*Problem description*. Go through the entries below and pick out every line with "SyntaxError".

*Information*.

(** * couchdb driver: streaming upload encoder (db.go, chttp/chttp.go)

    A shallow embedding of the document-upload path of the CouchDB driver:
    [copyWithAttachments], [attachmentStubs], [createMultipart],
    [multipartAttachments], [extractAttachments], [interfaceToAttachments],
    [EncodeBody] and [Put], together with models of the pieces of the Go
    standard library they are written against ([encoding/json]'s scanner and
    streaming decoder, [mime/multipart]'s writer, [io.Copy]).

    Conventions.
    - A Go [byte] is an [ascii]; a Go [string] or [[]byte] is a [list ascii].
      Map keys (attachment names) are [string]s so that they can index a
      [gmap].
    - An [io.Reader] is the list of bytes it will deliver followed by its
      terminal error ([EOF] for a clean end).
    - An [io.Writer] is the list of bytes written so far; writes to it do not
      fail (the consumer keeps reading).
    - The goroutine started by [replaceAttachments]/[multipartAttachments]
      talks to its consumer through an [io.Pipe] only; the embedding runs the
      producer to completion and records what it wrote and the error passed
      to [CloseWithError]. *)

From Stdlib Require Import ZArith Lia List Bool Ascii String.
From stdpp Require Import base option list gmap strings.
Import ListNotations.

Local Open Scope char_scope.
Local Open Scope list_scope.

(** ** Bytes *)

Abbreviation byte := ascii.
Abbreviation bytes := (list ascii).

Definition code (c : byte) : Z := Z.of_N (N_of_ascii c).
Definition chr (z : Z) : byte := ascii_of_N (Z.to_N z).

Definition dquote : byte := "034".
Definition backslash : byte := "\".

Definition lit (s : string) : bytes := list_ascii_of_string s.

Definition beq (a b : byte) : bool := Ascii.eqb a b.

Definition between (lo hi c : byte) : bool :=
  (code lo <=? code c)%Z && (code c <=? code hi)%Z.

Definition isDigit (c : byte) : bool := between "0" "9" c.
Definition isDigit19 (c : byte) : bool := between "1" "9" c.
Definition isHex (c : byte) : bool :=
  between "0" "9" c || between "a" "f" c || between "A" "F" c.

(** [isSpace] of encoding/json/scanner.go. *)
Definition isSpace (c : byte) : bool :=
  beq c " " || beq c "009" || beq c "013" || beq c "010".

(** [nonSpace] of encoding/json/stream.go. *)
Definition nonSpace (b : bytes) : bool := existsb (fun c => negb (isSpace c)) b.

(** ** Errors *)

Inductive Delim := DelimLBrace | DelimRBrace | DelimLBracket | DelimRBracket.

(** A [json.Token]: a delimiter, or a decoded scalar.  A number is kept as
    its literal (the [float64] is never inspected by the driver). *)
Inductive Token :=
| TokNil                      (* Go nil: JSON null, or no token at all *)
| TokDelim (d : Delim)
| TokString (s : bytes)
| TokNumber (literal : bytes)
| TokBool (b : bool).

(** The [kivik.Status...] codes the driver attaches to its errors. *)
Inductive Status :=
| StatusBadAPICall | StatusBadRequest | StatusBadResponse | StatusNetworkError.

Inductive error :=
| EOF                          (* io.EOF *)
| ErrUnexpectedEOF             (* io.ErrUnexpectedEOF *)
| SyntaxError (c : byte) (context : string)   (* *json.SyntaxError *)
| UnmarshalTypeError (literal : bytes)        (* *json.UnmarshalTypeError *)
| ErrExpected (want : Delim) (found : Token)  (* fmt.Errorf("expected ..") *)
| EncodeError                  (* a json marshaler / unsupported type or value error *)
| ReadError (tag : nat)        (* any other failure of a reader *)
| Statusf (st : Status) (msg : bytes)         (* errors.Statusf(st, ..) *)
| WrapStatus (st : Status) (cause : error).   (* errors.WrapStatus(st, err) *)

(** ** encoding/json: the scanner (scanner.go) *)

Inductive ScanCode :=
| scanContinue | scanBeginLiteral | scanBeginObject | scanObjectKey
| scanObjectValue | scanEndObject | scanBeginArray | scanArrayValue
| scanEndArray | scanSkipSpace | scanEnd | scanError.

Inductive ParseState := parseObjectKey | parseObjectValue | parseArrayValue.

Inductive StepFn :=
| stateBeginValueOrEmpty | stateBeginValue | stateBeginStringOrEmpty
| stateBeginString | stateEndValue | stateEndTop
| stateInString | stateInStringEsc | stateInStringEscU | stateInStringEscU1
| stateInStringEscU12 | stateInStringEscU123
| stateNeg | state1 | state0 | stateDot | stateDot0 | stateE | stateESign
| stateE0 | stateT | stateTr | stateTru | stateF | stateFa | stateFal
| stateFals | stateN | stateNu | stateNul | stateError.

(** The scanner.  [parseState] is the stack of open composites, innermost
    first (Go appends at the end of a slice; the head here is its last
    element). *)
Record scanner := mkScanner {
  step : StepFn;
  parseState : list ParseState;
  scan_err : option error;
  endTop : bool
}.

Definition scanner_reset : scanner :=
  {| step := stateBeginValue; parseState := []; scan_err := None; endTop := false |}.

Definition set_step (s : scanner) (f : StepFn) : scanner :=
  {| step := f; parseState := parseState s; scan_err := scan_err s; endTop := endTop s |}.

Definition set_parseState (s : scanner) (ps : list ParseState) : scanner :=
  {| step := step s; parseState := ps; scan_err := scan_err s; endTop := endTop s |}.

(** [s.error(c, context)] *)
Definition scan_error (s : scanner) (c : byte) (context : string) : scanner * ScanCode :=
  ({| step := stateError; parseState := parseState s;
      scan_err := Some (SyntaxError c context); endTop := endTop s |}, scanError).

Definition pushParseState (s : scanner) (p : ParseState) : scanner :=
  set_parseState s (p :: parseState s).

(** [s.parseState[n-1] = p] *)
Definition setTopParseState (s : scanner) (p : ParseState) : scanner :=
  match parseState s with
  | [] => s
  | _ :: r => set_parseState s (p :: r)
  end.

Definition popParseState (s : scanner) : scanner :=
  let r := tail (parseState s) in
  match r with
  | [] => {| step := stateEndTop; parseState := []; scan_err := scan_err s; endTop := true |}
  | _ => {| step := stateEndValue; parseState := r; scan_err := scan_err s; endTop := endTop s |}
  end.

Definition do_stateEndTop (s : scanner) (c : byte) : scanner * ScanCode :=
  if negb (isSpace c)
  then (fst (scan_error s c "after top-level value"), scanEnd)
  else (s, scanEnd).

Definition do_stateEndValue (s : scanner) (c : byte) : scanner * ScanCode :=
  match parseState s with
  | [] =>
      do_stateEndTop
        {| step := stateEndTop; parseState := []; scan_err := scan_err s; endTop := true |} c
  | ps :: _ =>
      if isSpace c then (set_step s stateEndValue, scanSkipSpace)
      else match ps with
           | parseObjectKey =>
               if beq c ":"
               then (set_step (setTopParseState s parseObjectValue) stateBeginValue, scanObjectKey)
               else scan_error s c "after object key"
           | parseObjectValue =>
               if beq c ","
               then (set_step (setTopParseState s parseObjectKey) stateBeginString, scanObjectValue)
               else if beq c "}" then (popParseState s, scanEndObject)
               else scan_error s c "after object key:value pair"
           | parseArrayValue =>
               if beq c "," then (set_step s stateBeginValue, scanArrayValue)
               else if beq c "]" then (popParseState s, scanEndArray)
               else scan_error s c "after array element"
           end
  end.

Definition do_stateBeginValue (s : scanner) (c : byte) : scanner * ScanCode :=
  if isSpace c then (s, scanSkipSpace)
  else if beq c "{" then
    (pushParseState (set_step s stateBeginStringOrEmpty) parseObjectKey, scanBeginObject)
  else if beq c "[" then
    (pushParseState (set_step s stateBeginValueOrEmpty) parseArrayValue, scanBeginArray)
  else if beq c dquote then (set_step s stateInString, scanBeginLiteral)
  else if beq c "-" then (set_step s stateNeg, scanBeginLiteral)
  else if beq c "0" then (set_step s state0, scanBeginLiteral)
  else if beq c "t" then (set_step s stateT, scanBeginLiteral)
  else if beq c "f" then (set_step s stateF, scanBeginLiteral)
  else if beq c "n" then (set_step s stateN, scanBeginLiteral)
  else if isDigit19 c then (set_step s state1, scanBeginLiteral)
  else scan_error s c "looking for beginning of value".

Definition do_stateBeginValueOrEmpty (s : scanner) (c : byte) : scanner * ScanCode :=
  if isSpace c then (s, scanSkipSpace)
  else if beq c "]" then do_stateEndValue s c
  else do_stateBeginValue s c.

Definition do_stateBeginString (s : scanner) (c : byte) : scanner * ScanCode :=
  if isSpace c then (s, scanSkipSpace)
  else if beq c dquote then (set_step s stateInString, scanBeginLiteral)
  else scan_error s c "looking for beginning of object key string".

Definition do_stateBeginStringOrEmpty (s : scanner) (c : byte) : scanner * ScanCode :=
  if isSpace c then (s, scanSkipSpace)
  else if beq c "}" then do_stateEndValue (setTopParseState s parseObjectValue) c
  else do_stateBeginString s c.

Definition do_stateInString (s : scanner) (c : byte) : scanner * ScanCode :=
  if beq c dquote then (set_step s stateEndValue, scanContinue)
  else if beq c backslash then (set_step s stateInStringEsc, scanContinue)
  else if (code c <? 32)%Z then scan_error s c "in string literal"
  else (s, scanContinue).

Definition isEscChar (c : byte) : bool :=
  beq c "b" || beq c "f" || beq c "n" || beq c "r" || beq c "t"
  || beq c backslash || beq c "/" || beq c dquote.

*Written solution*.
| SyntaxError (c : byte) (context : string)   (* *json.SyntaxError *)
      scan_err := Some (SyntaxError c context); endTop := endTop s |}, scanError).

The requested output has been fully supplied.